La evidencia de que las muertes por COVID-19 se concentran en los más mayores, en torno a un 90% de las muertes son de mayores de 70 años, ha dado pie a un debate sobre la conveniencia de mantener el confinamiento de los ancianos como forma de protegerles a ellos y de evitar riesgos a los demás. La medida se ha defendido- véanse los artículos de John Carlin en La Vanguardia– como una forma de solidaridad con los más jóvenes que así estarían sujetos a menos limitaciones. Además, dado que los mayores están jubilados y su papel en la economía productiva es residual el impacto económico de su confinamiento sería mínimo. El debate parte de una confusión de conceptos. Los viejos mueren más, cierto, pero no transmiten la enfermedad en mayor medida que otros tramos de edad. El confinamiento no es para evitar la muerte de los enfermos, para eso esta la sanidad, sino para evitar la expansión de la enfermedad, para evitar los contagios. El confinamiento total ha sido producto de la sorpresa por la virulencia y rapidez de los contagios, de la saturación de los hospitales, de la falta de medios para combatirla y del retraso en tomar medidas selectivas. Nada eso puede seguir manteniéndose si hay rebrotes. Ya hay medios de diagnóstico y prevención,, se ha avanzado en los tratamientos y no hay riesgo de saturación del sistema.
Si eso es así, el confinamiento obligatorio por razones de edad, asociado a la mortalidad, carece de sentido.

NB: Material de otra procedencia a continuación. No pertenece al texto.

(* ===== verification/GangTest.v ===== *)
(** * cmd/gangtest: the gang-scheduling test program

    The program discovers the GPUs of the machine, runs a table of gang requests
    through both strategies, checks the answers, and schedules a workload through
    the manager.  What it prints is left out, except for the bars, whose drawing
    can panic; a test's answer is whether it passed.  The workload's process is an argument. *)

From Stdlib Require Import ZArith Lia Ascii String.
From stdpp Require Import base option list strings gmap.
From S2P Require Import Prelude GoFloat GoStrings Types Strategy Binpack Fifo Manager Nvml.
Open Scope string_scope.
Open Scope Z_scope.
Open Scope go_scope.

(** ** The table of requests *)
Record gangTest : Type := mkGangTest {
  gt_name : string;
  gt_gpuCount : Z;
  gt_memoryMB : Z;
  gt_memoryMode : string;
  gt_expectFail : bool;
  gt_skip : bool
}.

Definition safe_memory (sampleGPU : GPU) : Z :=
  let safeMem := AvailableMemoryMB sampleGPU ⊘ 4 in if safeMem <? 1 then 1 else safeMem.

Definition gang_tests (safeMem gpuCount : Z) : list gangTest :=
  ([mkGangTest "MemoryPerGPU mode" (Z.min 2 gpuCount) safeMem MemoryPerGPU false (gpuCount <? 2);
    mkGangTest "MemoryTotal mode (split across GPUs)" (Z.min 2 gpuCount) (safeMem ⊠ 2) MemoryTotal false (gpuCount <? 2);
    mkGangTest "MemoryNone mode (no memory requirement)" (Z.min 2 gpuCount) 0 MemoryNone false (gpuCount <? 2);
    mkGangTest "Request more GPUs than available (expect failure)" (gpuCount ⊞ 1) safeMem MemoryPerGPU true false] ++
   (if gpuCount >=? 4 then [mkGangTest "Gang schedule all GPUs" gpuCount safeMem MemoryPerGPU false false] else []))%list.

(** [nodes[0].GPUs[0]] panics when there is none. *)
Definition buildTests (nodes : list NodeInfo) (gpuCount : Z) : outcome (list gangTest) :=
  match nodes with
  | node :: _ => match node_GPUs node with
                 | sampleGPU :: _ => Done (gang_tests (safe_memory sampleGPU) gpuCount)
                 | [] => Panicked
                 end
  | [] => Panicked
  end.

Definition test_job (jobID : string) (tt : gangTest) : Job :=
  mkJob jobID ("test-" ++ gt_name tt) "" (gt_gpuCount tt) (gt_memoryMB tt) "" false.

Definition same_node (placements : list GPUPlacement) (nodeName : string) : bool :=
  forallb (λ p, String.eqb (gp_NodeName p) nodeName) placements.

Definition runTest (jobID : string) (tt : gangTest) (strategy : SchedulingStrategy) (nodes : list NodeInfo) :
    outcome bool :=
  if gt_skip tt then Done true
  else
    res ← ScheduleGang (Some (test_job jobID tt)) nodes (gt_gpuCount tt) (gt_memoryMode tt);
    match res with
    | Err _ => Done (gt_expectFail tt)
    | Ok result =>
        if gt_expectFail tt then Done false
        else if negb (Z.of_nat (length (gsr_Placements result)) =? gt_gpuCount tt) then Done false
        else match gsr_Placements result with
             | [] => Panicked
             | p0 :: _ => Done (same_node (gsr_Placements result) (gp_NodeName p0))
             end
    end.
(** The discoverer a configuration asks for: mock GPUs, else in standalone mode the
    nodes of the cluster, else the GPUs of the host. *)
Definition discoverer_for (cfg : Config) (client : option W) (runner : Smi)
    (d : AnyDiscoverer (W:=W) (Smi:=Smi)) : Prop :=
  let name := sc_Name (cfg_Scheduler cfg) in
  if gc_MockMode (cfg_GPU cfg) then d = UseMock (NewMockDiscoverer uuid name mock_gpus)
  else if decide (sc_Mode (cfg_Scheduler cfg) = "standalone") then
    ∃ k, client ≠ None ∧ NewK8sDiscoverer client = Ok k ∧ d = UseK8s k
  else ∃ n, NewNVMLDiscoverer name runner = Ok n ∧ d = UseNVML n.

Definition discovers (d : AnyDiscoverer (W:=W) (Smi:=Smi)) (cfg : Config)
    (r : result ManagerError (Manager (AnyDiscoverer (W:=W) (Smi:=Smi)))) : Prop :=
  @NewManager _ (any_discoverer uuid error_text) d (sc_Name (cfg_Scheduler cfg)) = r.

(** What the configuration asks of the watcher and of the strategy. *)
Definition watcher_asked (cfg : Config) : WatcherConfig :=
  let s := cfg_Scheduler cfg in
  mkWatcherConfig (sc_Name s) (cfg_Workflows cfg) (seconds (sc_GangTimeoutSeconds s))
    (if sc_PreemptionEnabled s then
       Some (mkPreemptionConfig (seconds (sc_CheckpointTimeoutSeconds s)) (sc_PreemptionGracePeriod s)
         (sc_AutoResumeMaxRetries s) (sc_AutoResumePriorityBoost s) (sc_Name s) (cfg_Workflows cfg) true)
     else None).

Definition strategy_asked (cfg : Config) : SchedulingStrategy :=
  if decide (qc_DefaultPolicy (cfg_Queue cfg) = "binpack") then BinPacker else FIFOScheduler.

Que se confine a los positivos y que cada persona, sea cual sea su edad, decida libremente y bajo sus prioridades vitales si quiere evitar todo riesgo o prefiere continuar con su vida asumiendo el riesgo que crea oportuno. El confinamiento indiscriminado de los mayores para protegerlos carece de justificación. Los mayores, salvo que no estén en condiciones físicas o mentales, ya somos mayorcitos, valga la redundancia, para tomar nuestras propias decisiones. Si es por proteger a los demás, la medida carece de fundamento. Si es para protegernos, en contra de nuestra libertad, menos. Como en otros temas la disyuntiva es entre empoderamiento ciudadano y control estatal.
Y a las autoridades sanitarias les pediría que explicaran a la población que los viejos transmiten la enfermedad si son positivos, como el resto de los ciudadanos, ni más ni menos, y que por tanto carecen de fundamento los brotes de gerontofobia que se han dado. Además de ser profundamente inmorales carecen de toda justificación sanitaria.